**What you will do**
All lines from the opening of the entries below through the line containing "SubscriberSpec.v" must be output exactly as they appear, with no other lines.

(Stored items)
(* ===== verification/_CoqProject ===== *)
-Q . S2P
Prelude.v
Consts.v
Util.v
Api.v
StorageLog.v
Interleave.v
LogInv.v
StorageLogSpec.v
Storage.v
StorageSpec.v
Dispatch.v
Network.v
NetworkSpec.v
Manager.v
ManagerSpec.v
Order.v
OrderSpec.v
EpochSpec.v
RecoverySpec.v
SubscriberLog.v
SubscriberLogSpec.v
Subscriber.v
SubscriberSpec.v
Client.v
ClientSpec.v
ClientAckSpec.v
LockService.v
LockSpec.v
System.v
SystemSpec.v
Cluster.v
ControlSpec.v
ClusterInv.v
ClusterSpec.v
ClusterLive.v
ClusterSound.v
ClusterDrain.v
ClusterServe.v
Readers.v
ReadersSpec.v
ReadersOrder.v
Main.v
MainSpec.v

**Task output**
(* ===== verification/_CoqProject ===== *)
-Q . S2P
Prelude.v
Consts.v
Util.v
Api.v
StorageLog.v
Interleave.v
LogInv.v
StorageLogSpec.v
Storage.v
StorageSpec.v
Dispatch.v
Network.v
NetworkSpec.v
Manager.v
ManagerSpec.v
Order.v
OrderSpec.v
EpochSpec.v
RecoverySpec.v
SubscriberLog.v
SubscriberLogSpec.v
Subscriber.v
SubscriberSpec.v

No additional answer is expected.